Afin d’éviter ce comportement dilatoire au cours de l’année de transition, le gouvernement a décidé de restituer immédiatement les réductions d’impôt.

Seuls les contribuables disposant de revenus exceptionnels, non inclus dans le champ du salutaire crédit d’impôt, auront effectivement une cotisation d’impôt sur le revenu à acquitter en 2019, qu’ils pourront écraser par réduction d’impôt. Ils ne bénéficieront pas, en conséquence, d’une telle mesure de remboursement, leur cotisation excédant par hypothèse le quantum de réduction d’impôt disponible.


Un exemple chiffré

Prenons l’exemple d’un couple marié, salariés, trois enfants, avec 24 000 € de revenus pour monsieur et 36 000 € pour madame. Leur impôt sur le revenu serait de 1 484 € à règles fiscales constantes. Leur crédit d’impôt serait égal à ce même montant, car les époux ne disposent que de revenus ordinaires.
Si ce même couple avait versé 531 € à une association éligible à la réduction fiscale au taux de 75 %, leur impôt tomberait à 1 086 €. Le crédit d’impôt viendrait de la même manière annuler cette dette fiscale, sans que le couple ne ressente les effets fiscaux de leur don.
Le gouvernement a ainsi décidé que le compte bancaire du couple recevrait de l’administration fiscale les 398 € de réduction d’impôt et que le crédit d’impôt spécifique viendrait gommer l’imposition des revenus 2018.
Si ce même couple perçoit un pas-de-porte de 10 000 €, exceptionnel par nature, son imposition initiale sera de 3 070 €, après imputation de la réduction d’impôt. Le crédit d’impôt « année blanche » ne viendra toutefois effacer que l’imposition des revenus ordinaires. Il restera ainsi à verser, au titre de l’imposition des revenus exceptionnels, une somme de 480 €. Sans réduction d’impôt, l’impôt subsistant dû aurait été de 542 €. Le couple aura alors un effet fiscal, bien qu’amoindri du fait de la méthode de calcul retenue pour la neutralisation de l’impôt.
Le couple aux 3 enfants et 60 000 € de salaires supportera dès 2019 un taux de prélèvement de 2,5 %. Il pourra sur option, dès la déclaration des revenus 2018, individualiser les taux, Monsieur à 1,7 % et Madame à 3 %. Il pourra encore recourir au taux neutre, si la question de la confidentialité vis-à-vis de l’employeur l’inquiète.
Qu’ils exposent ou non des versements éligibles au mécénat, leur taux ne sera pas aménagé en conséquence. En d’autres termes, l’effet fiscal des dons sera bel et bien reporté chaque année, au mois de septembre suivant, pour être imputé sur les prélèvements mensuels suivants jusqu’à extinction.

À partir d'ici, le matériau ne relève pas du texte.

(* ===== verification/Contracts.v ===== *)
(** The contract-drift gate of a load batch (core/src/loader.rs, [verify_compiled_against_with] and
    [resolve_contract_rejections]).

    A consumer compiled against an interface contract is refused when the producer's published hash
    differs. Which producers publish depends on which of them are refused, so the code looks for a
    stable set of providers and gives up the ones that oscillate. The model keeps the panics: the
    drift message slices both hashes at byte 12, which panics inside a UTF-8 character. Paths are any
    countable type with a decidable order ([PathBuf: Ord]); the published hash of the running
    generation is the function [live]. The fuel of the search is [2 ^ (n + 1)] for [n] eligible
    providers: each phase visits pairwise different sets of providers, and a new phase has fewer. *)
From S2P Require Import Prelude.

Module Contracts.

Record Manifest := mkManifest {
  id : string;
  api_version : string;
  plugin_dependencies : gmap string string;
  optional_plugin_dependencies : gmap string string;
  publishes : gmap string string;  (* interface name to typesSha256 *)
  compiled_against : gmap string string;
}.

(** [str::is_char_boundary] within the string: the end, or a byte that starts a character. *)
Definition char_boundary (s : string) (n : nat) : bool :=
  match String.get n s with
  | Some c => let b := Ascii.nat_of_ascii c in negb ((128 <=? b)%nat && (b <=? 191)%nat)
  | None => (n =? String.length s)%nat
  end.

(** [&s[..12.min(s.len())]]; [None] is the panic. *)
Definition slice12 (s : string) : option string :=
  let n := Nat.min 12 (String.length s) in
  if char_boundary s n then Some (String.substring 0 n s) else None.

Definition drift_message (iface built published : string) : string :=
  "contract drift on '" +:+ iface +:+ "': compiled against typesSha256 " +:+ built +:+
  "… but the producer publishes " +:+ published +:+ "… — refresh .s2script/types/" +:+ iface +:+
  "/index.d.ts from the producer and rebuild".

Inductive verdict := Accepted | Drift (reason : string) | Panicked.

(** What a consumer would call: the batch's hash, else the running generation's. *)
Definition effective (batch_hashes : gmap string string) (live_hash : string -> option string) (iface : string) : option string :=
  match batch_hashes !! iface with Some h => Some h | None => live_hash iface end.
Definition new (mi mb : Z) : RetainedLedger := mkLedger (mkUsage 0 0 0 0 0 0) mi mb.
Definition with_usage (g : RetainedLedger) (u : RetainedUsage) : RetainedLedger := mkLedger u (max_items g) (max_bytes g).
Definition u64_of (b : bool) : Z := if b then 1 else 0.

Definition try_acquire (g : RetainedLedger) (n : Z) : RetainedLedger * option RetainedLease :=
  let u := usage g in
  let items_rejected := max_items g <=? items u in
  let bytes_rejected := max_bytes g <? sat_add (bytes u) n in
  if items_rejected || bytes_rejected then
    (with_usage g (mkUsage (items u) (bytes u) (sat_add (rejected_items u) (u64_of items_rejected))
                     (sat_add (rejected_bytes u) (u64_of bytes_rejected)) (high_water_items u) (high_water_bytes u)), None)
  else
    let i := u64_succ (items u) in
    let b := u64_add (bytes u) n in
    (with_usage g (mkUsage i b (rejected_items u) (rejected_bytes u) (Z.max (high_water_items u) i) (Z.max (high_water_bytes u) b)),
     Some (mkLease n true)).

Definition metrics (g : RetainedLedger) : RetainedUsage := usage g.

Definition activate (g : RetainedLedger) (l : RetainedLease) : RetainedLedger * RetainedLease :=
  if prepared_item l then
    let u := usage g in
    (with_usage g (mkUsage (u64_pred (items u)) (bytes u) (rejected_items u) (rejected_bytes u) (high_water_items u) (high_water_bytes u)),
     mkLease (l_bytes l) false)
  else (g, l).

Definition into_active_bytes := activate.

Definition try_grow (g : RetainedLedger) (l : RetainedLease) (n : Z) : RetainedLedger * RetainedLease * bool :=
  let u := usage g in
  if max_bytes g <? sat_add (bytes u) n then
    (with_usage g (mkUsage (items u) (bytes u) (rejected_items u) (sat_add (rejected_bytes u) 1) (high_water_items u) (high_water_bytes u)), l, false)
  else
    let b := u64_add (bytes u) n in
    (with_usage g (mkUsage (items u) b (rejected_items u) (rejected_bytes u) (high_water_items u) (Z.max (high_water_bytes u) b)),
     mkLease (u64_add (l_bytes l) n) (prepared_item l), true).

Definition drop (g : RetainedLedger) (l : RetainedLease) : RetainedLedger :=
  let u := usage g in
  with_usage g (mkUsage (sat_sub (items u) (u64_of (prepared_item l))) (sat_sub (bytes u) (l_bytes l))
                  (rejected_items u) (rejected_bytes u) (high_water_items u) (high_water_bytes u)).

(** ** A ledger with its outstanding leases *)
Inductive op := Acquire (n : Z) | Activate (i : nat) | Grow (i : nat) (n : Z) | Drop (i : nat).

Definition step (s : RetainedLedger * list RetainedLease) (o : op) : RetainedLedger * list RetainedLease :=
  let '(g, L) := s in
  match o with
  | Acquire n => match try_acquire g n with (g, Some l) => (g, L ++ [l]) | (g, None) => (g, L) end
  | Activate i => match L !! i with Some l => let '(g, l) := activate g l in (g, <[i := l]> L) | None => s end
  | Grow i n => match L !! i with Some l => let '(g, l, _) := try_grow g l n in (g, <[i := l]> L) | None => s end
  | Drop i => match L !! i with Some l => (drop g l, vec_remove i L) | None => s end
  end.

Definition run (s : RetainedLedger * list RetainedLease) (os : list op) : RetainedLedger * list RetainedLease := foldl step s os.

Definition held_bytes (L : list RetainedLease) : Z := foldr (fun l n => l_bytes l + n) 0 L.

Record accounts (s : RetainedLedger * list RetainedLease) (mi mb : Z) : Prop := {
  ac_limits : max_items s.1 = mi /\ max_bytes s.1 = mb;
  ac_items : items (usage s.1) = countb prepared_item s.2;
  ac_bytes : bytes (usage s.1) = held_bytes s.2;
  ac_leases : Forall (fun l => 0 <= l_bytes l) s.2;
  ac_max : countb prepared_item s.2 <= mi /\ held_bytes s.2 <= mb;
  ac_high : countb prepared_item s.2 <= high_water_items (usage s.1) <= mi /\ held_bytes s.2 <= high_water_bytes (usage s.1) <= mb;
}.

Lemma held_perm L L' : L ≡ₚ L' -> held_bytes L = held_bytes L'.
Proof. unfold held_bytes. induction 1; simpl; lia. Qed.

Lemma held_nonneg L : Forall (fun l => 0 <= l_bytes l) L -> 0 <= held_bytes L.
Proof. unfold held_bytes. induction 1; simpl; lia. Qed.

Lemma retained_perm g L L' mi mb : L ≡ₚ L' -> accounts (g, L) mi mb -> accounts (g, L') mi mb.
Proof.
  intros Hp [H1 H2 H3 H4 H5 H6]; split; cbn [fst snd] in *; rewrite <- ?(held_perm _ _ Hp), <- ?(countb_perm prepared_item _ _ Hp); try done.
  by rewrite <- Hp.
Qed.

(** Swap the lease at an index to the front. *)
Lemma retained_at (L : list RetainedLease) i l : L !! i = Some l -> exists L', L ≡ₚ l :: L' /\ vec_remove i L ≡ₚ L' /\ forall l', <[i := l']> L ≡ₚ l' :: L'.
Proof.
  intros E. apply list_elem_of_split_length in E as (L1 & L2 & -> & ->). exists (L1 ++ L2). split_and!.
  - by rewrite Permutation_middle.
  - by rewrite vec_remove_app.
  - intros l'. rewrite insert_middle. by rewrite Permutation_middle.
Qed.

Lemma retained_cons l L : countb prepared_item (l :: L) = u64_of (prepared_item l) + countb prepared_item L /\ held_bytes (l :: L) = l_bytes l + held_bytes L.
Proof. split; [apply countb_cons|done]. Qed.
(* ===== verification/Fold.v ===== *)
(** Most-restrictive-wins policy tables (core/src/fold.rs) and their two adapters in
    core/src/v8host.rs: voice hearability and entity visibility.

    [Fold] is the table owner -> key -> value with its AND-fold; values are any type with a viewer
    mask ([MaskFold]: folding two values intersects their masks), which the adapters instantiate with
    a bare mask and with a mask tagged by an entity serial. [Voice] and [Transmit] run the natives
    against the shim's own tables (shim/src/s2script_mm.cpp, [s2_voice_audible_set], [s2_transmit_set]
    and the clears), so that the theorems relate what plugins asked for to what the engine-side hook
    reads. A [HashMap] is iterated in [map_to_list] order; the theorems do not depend on it. *)
From S2P Require Import Prelude.

Module Fold.

(** The trait [AndFold], and what its instances promise. *)
Class AndFold (V : Type) := and_fold : V -> V -> V.
Class MaskFold (V : Type) `{AndFold V} := {
  mask : V -> Z;
  mask_and : forall a b, mask (and_fold a b) = Z.land (mask a) (mask b);
}.

#[export] Instance u64_and_fold : AndFold Z := Z.land.
#[export, refine] Instance u64_mask_fold : MaskFold Z := {| mask := fun m => m |}.
Proof. done. Defined.

Section FoldTable.
Context {K V : Type} `{Countable K} `{MaskFold V}.

(** The code's [FoldTable.owners]. *)
Notation FoldTable := (gmap string (gmap K V)).
Implicit Types (t : FoldTable) (o : string) (k : K).

Definition new : FoldTable := ∅.
Definition insert t o k (v : V) : FoldTable := <[o := <[k := v]> (default ∅ (t !! o))]> t.
Definition get t o k : option V := match t !! o with Some rules => rules !! k | None => None end.
Definition remove t o k : FoldTable * option V :=
  match t !! o with
  | None => (t, None)
  | Some rules =>
      let rules' := delete k rules in
      (if bool_decide (rules' = ∅) then delete o t else <[o := rules']> t, rules !! k)
  end.
Definition remove_owner t o : FoldTable * list K :=
  match t !! o with Some rules => (delete o t, (map_to_list rules).*1) | None => (t, []) end.
Definition clear_key t k : FoldTable * bool :=
  ((fun rules => delete k rules) <$> t, existsb (fun kv => bool_decide (is_Some (kv.2 !! k))) (map_to_list t)).
Definition clear t : FoldTable := ∅.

Avance, régularisation, modulation du taux de prélèvement

L’administration fiscale, pour justifier cette avance constante de trésorerie en sa faveur, qui résulte de la non-intégration des dons dans le calcul du taux applicable, déclare que le contribuable peut cesser de verser à tout moment et dès lors ne doit pas profiter d’un taux anormalement bas. La défiance est palpable.

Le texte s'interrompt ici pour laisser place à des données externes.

Definition accept (q : Outbox) (sid nm val : string) (upd : Z) : Outbox * bool :=
  let key := (sid, nm) in
  let old := entries q !! key ≫= ready in
  let charge := sat_add (sat_add (sat_add 128 (len sid)) (len nm)) (len val) in
  let '(n, b) := usage q in
  if String.eqb sid "" || String.eqb sid "0" || (write_bytes (policy q) <? charge)
     || (max_versions (policy q) <? n + (match old with None => 1 | Some _ => 0 end))
     || (max_bytes (policy q) <? sat_add (sat_sub b (match old with Some v => payload_bytes v | None => 0 end)) charge)
     || (last_revision q =? i64_max)
  then (mkOutbox (entries q) (order q) (policy q) (last_revision q) (lease_id q) (accepted q) (coalesced q)
          (sat_add (rejected q) 1) (retries q) (stale_acks q), false)
  else
    let rev := last_revision q + 1 in
    let covers := match old with Some v => covers_from v | None => rev end in
    let co := match old with Some _ => sat_add (coalesced q) 1 | None => coalesced q end in
    let ord := match entries q !! key with None => order q ++ [key] | Some _ => order q end in
    let p := set_ready (default pending_default (entries q !! key)) (Some (mkPayload sid nm val upd rev covers)) in
    (mkOutbox (<[key := p]> (entries q)) ord (policy q) rev (lease_id q) (sat_add (accepted q) 1) co
       (rejected q) (retries q) (stale_acks q), true).

Definition fence (q : Outbox) (sid : string) : Z := last_revision q.
Definition done (q : Outbox) (sid : string) (fence : Z) : bool :=
  forallb (fun kp => forallb (fun v => fence <? covers_from v) (versions kp.2))
    (filterb (fun kp => String.eqb kp.1.1 sid) (map_to_list (entries q))).

Definition restore (p : Pending) (v : Payload) : Pending :=
  match ready p with
  | Some r => set_ready p (Some (mkPayload (steam_id r) (name r) (value r) (updated r) (revision r) (Z.min (covers_from r) (covers_from v))))
  | None => set_ready p (Some v)
  end.

(** ** Leasing *)
Definition is_leased (p : Pending) : bool := match attempt p with Some _ => true | None => false end.
Definition busy_of (m : gmap CookieKey Pending) : gset string :=
  list_to_set ((fun kp => kp.1.1) <$> filterb (fun kp => is_leased kp.2) (map_to_list m)).

Definition min_into (sid : string) (acc : gmap string Z) (v : Payload) : gmap string Z :=
  <[sid := match acc !! sid with Some r => Z.min r (covers_from v) | None => covers_from v end]> acc.
Definition oldest_of (m : gmap CookieKey Pending) : gmap string Z :=
  foldl (fun acc kp => foldl (min_into kp.1.1) acc (versions kp.2)) ∅ (map_to_list m).

Record Leasing := mkLeasing {
  l_entries : gmap CookieKey Pending; l_order : list CookieKey; l_busy : gset string;
  l_id : Z; l_bytes : Z; l_result : list Attempt;
}.

(** The body of the loop for the key at the front; [None] where an [unwrap] would panic. *)
Definition lease_one (owner : WriterOwner) (limit cap now : Z) (oldest : gmap string Z) (s : Leasing) : option Leasing :=
  match l_order s with
  | [] => None
  | key :: rest =>
      match l_entries s !! key with
      | None => None
      | Some p =>
          let skip := mkLeasing (l_entries s) (rest ++ [key]) (l_busy s) (l_id s) (l_bytes s) (l_result s) in
          Some
            (if (Z.of_nat (length (l_result s)) <? limit) && negb (bool_decide (key.1 ∈ l_busy s)) && (next_attempt p <=? now)
                && negb (is_leased p)
             then
               match ready p with
               | Some v =>
                   if bool_decide (oldest !! key.1 = Some (covers_from v)) && (l_bytes s + payload_bytes v <=? cap) && (l_id s <? u64_max)
                   then
                     let a := mkAttempt (l_id s + 1) owner v in
                     mkLeasing (<[key := mkPending None (Some a) (failures p) (next_attempt p)]> (l_entries s)) (rest ++ [key])
                       ({[key.1]} ∪ l_busy s) (l_id s + 1) (l_bytes s + payload_bytes v) (l_result s ++ [a])
                   else skip
               | None => skip
               end
             else skip)
      end
  end.

Fixpoint lease_loop (n : nat) (owner : WriterOwner) (limit cap now : Z) (oldest : gmap string Z) (s : Leasing) : option Leasing :=
  match n with
  | O => Some s
  | S n => lease_one owner limit cap now oldest s ≫= lease_loop n owner limit cap now oldest
  end.

Definition payload_key (v : Payload) : CookieKey := (steam_id v, name v).
Definition drop_key (key : CookieKey) (l : list CookieKey) : list CookieKey := filterb (fun k => negb (bool_decide (k = key))) l.
Definition move_back (l : list CookieKey) (a : Attempt) : list CookieKey :=
  drop_key (payload_key (payload a)) l ++ [payload_key (payload a)].

Definition lease (q : Outbox) (owner : WriterOwner) (max_items max_b now : Z) : option (Outbox * list Attempt) :=
  let busy := busy_of (entries q) in
  let limit := Z.min (Z.min max_items (batch_items (policy q))) (sat_sub (concurrent (policy q)) (Z.of_nat (size busy))) in
  let cap := Z.min max_b (batch_bytes (policy q)) in
  s ← lease_loop (length (order q)) owner limit cap now (oldest_of (entries q))
        (mkLeasing (entries q) (order q) busy (lease_id q) 0 []);
  Some (mkOutbox (l_entries s) (foldl move_back (l_order s) (l_result s)) (policy q) (last_revision q) (l_id s)
          (accepted q) (coalesced q) (rejected q) (retries q) (stale_acks q), l_result s).

(** ** Acknowledgement *)
Definition matches (owner' : WriterOwner) (i rev : Z) (p : Pending) : bool :=
  match attempt p with
  | Some a => (id a =? i) && bool_decide (owner a = owner') && (revision (payload a) =? rev)
  | None => false
  end.

Definition backoff (failures : Z) : Z := Z.min (Z.shiftl 100 (Z.min failures 6)) 5000.

(** The new pending record, before it is dropped when nothing is left in it; the [bool] is whether
    the cookie's account cache entry is evicted. *)
Definition settle (p : Pending) (v : Payload) (success : bool) (now : Z) : Pending :=
  let p := mkPending (ready p) None (failures p) (next_attempt p) in
  if success then mkPending (ready p) None 0 0
  else let p := restore p v in
       mkPending (ready p) None (Z.min (failures p + 1) u32_max) (sat_add now (backoff (failures p))).

Definition ack (q : Outbox) (owner : WriterOwner) (i rev : Z) (success : bool) (now : Z) : Outbox * bool * option CookieKey :=
  match List.find (fun kp => matches owner i rev kp.2) (map_to_list (entries q)) with
  | None => (mkOutbox (entries q) (order q) (policy q) (last_revision q) (lease_id q) (accepted q) (coalesced q) (rejected q)
               (retries q) (sat_add (stale_acks q) 1), false, None)
  | Some (key, p) =>
      match attempt p with
      | None => (q, false, None)
      | Some a =>
          let p' := settle p (payload a) success now in
          let q' := mkOutbox (entries q) (order q) (policy q) (last_revision q) (lease_id q) (accepted q) (coalesced q)
                      (rejected q) (if success then retries q else sat_add (retries q) 1) (stale_acks q) in
          match ready p' with
          | None => (with_entries q' (delete key (entries q)) (drop_key key (order q)), true, if success then Some key else None)
          | Some _ => (with_entries q' (<[key := p']> (entries q)) (order q), true, None)
          end
      end
  end.

Definition reclaim_one (owner' : option string) (p : Pending) : Pending :=
  match attempt p with
  | Some a =>
      if match owner' with Some o => String.eqb (owner a).1 o | None => true end
      then let p' := restore (mkPending (ready p) None (failures p) (next_attempt p)) (payload a) in
           mkPending (ready p') None (failures p') 0
      else p
  | None => p
  end.
Definition reclaim (q : Outbox) (owner : option string) : Outbox := with_entries q (reclaim_one owner <$> entries q) (order q).

(** [versions - leased], [leased] and [bytes] of the stats. *)
Definition stats (q : Outbox) : Z * Z * Z :=
  let '(n, b) := usage q in
  let leased := countb (fun kp => is_leased kp.2) (map_to_list (entries q)) in
  (n - leased, leased, b).

(** ** Runs, with what they accepted and what the writer confirmed *)
Inductive op :=
| Accept (sid nm val : string) (upd : Z)
| Lease (o : WriterOwner) (items bytes now : Z)
| Ack (o : WriterOwner) (i rev : Z) (success : bool) (now : Z)
| Reclaim (o : option string).

(** The payload an acknowledgement is for. *)
Definition acked_payload (q : Outbox) (o : WriterOwner) (i rev : Z) : option Payload :=
  kp ← List.find (fun kp => matches o i rev kp.2) (map_to_list (entries q)); payload <$> attempt kp.2.

(** The outbox, every payload it accepted, and every payload acknowledged as written, oldest first. *)
Record Run := mkRun { box : Outbox; log : list Payload; written : list Payload }.

Definition step (s : Run) (o : op) : option Run :=
  match o with
  | Accept sid nm val upd =>
      let '(q, ok) := accept (box s) sid nm val upd in
      Some (mkRun q (if ok then log s ++ [mkPayload sid nm val upd (last_revision q) (last_revision q)] else log s) (written s))
  | Lease o items bytes now => '(q, _) ← lease (box s) o items bytes now; Some (mkRun q (log s) (written s))
  | Ack o i rev success now =>
      Some (mkRun (ack (box s) o i rev success now).1.1 (log s)
              (if success then written s ++ opt_list (acked_payload (box s) o i rev) else written s))
  | Reclaim o => Some (mkRun (reclaim (box s) o) (log s) (written s))
  end.

Fixpoint run (s : Run) (os : list op) : option Run :=
  match os with [] => Some s | o :: os => step s o ≫= fun s => run s os end.

(** ** The invariant *)
Record entry_ok (rev : Z) (k : CookieKey) (p : Pending) : Prop := {
  en_some : versions p <> [];
  en_key : forall v, v ∈ versions p -> payload_key v = k;
  en_rev : forall v, v ∈ versions p -> 0 < covers_from v <= revision v /\ revision v <= rev;
  en_order : forall a r, attempt p = Some a -> ready p = Some r -> revision (payload a) < covers_from r;
}.

Definition one_per_account (m : gmap CookieKey Pending) : Prop :=
  forall k1 k2 p1 p2, m !! k1 = Some p1 -> m !! k2 = Some p2 -> is_leased p1 = true -> is_leased p2 = true -> k1.1 = k2.1 -> k1 = k2.

Definition same_write (v w : Payload) : Prop :=
  payload_key v = payload_key w /\ value v = value w /\ updated v = updated w /\ revision v = revision w.

Record history (m : gmap CookieKey Pending) (log written : list Payload) : Prop := {
  hi_covered : forall w, w ∈ log ->
    (exists u, u ∈ written /\ payload_key u = payload_key w /\ revision w <= revision u) \/
    (exists p v, m !! payload_key w = Some p /\ v ∈ versions p /\ covers_from v <= revision w <= revision v);
  hi_unwritten : forall k p v u, m !! k = Some p -> v ∈ versions p -> u ∈ written -> payload_key u = k -> revision u < covers_from v;
  hi_start : forall k p v, m !! k = Some p -> v ∈ versions p -> exists w, w ∈ log /\ payload_key w = k /\ revision w = covers_from v;
  hi_genuine : forall k p v, m !! k = Some p -> v ∈ versions p -> exists w, w ∈ log /\ same_write v w;
  hi_written : forall u, u ∈ written -> exists w, w ∈ log /\ same_write u w;
  hi_increasing : forall i j u w, (i < j)%nat -> written !! i = Some u -> written !! j = Some w -> payload_key u = payload_key w -> revision u < revision w;
}.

C’est oublier que, de toute manière, la régularisation devra être opérée l’année suivante, la déclaration de revenus et la liquidation de l’impôt sur le revenu étant évidemment maintenues. C’est accepter le principe selon lequel le contribuable doit, sans justification satisfaisante, sur-cotiser au cours de l’année, et donc supporter un taux anormalement haut.

C’est encore faire abstraction du mouvement de fidélisation des donateurs, dans un contexte accru de philanthropie et de réduction des coûts d’appels aux dons via la mise en place du prélèvement automatique au profit des oeuvres d’intérêt général.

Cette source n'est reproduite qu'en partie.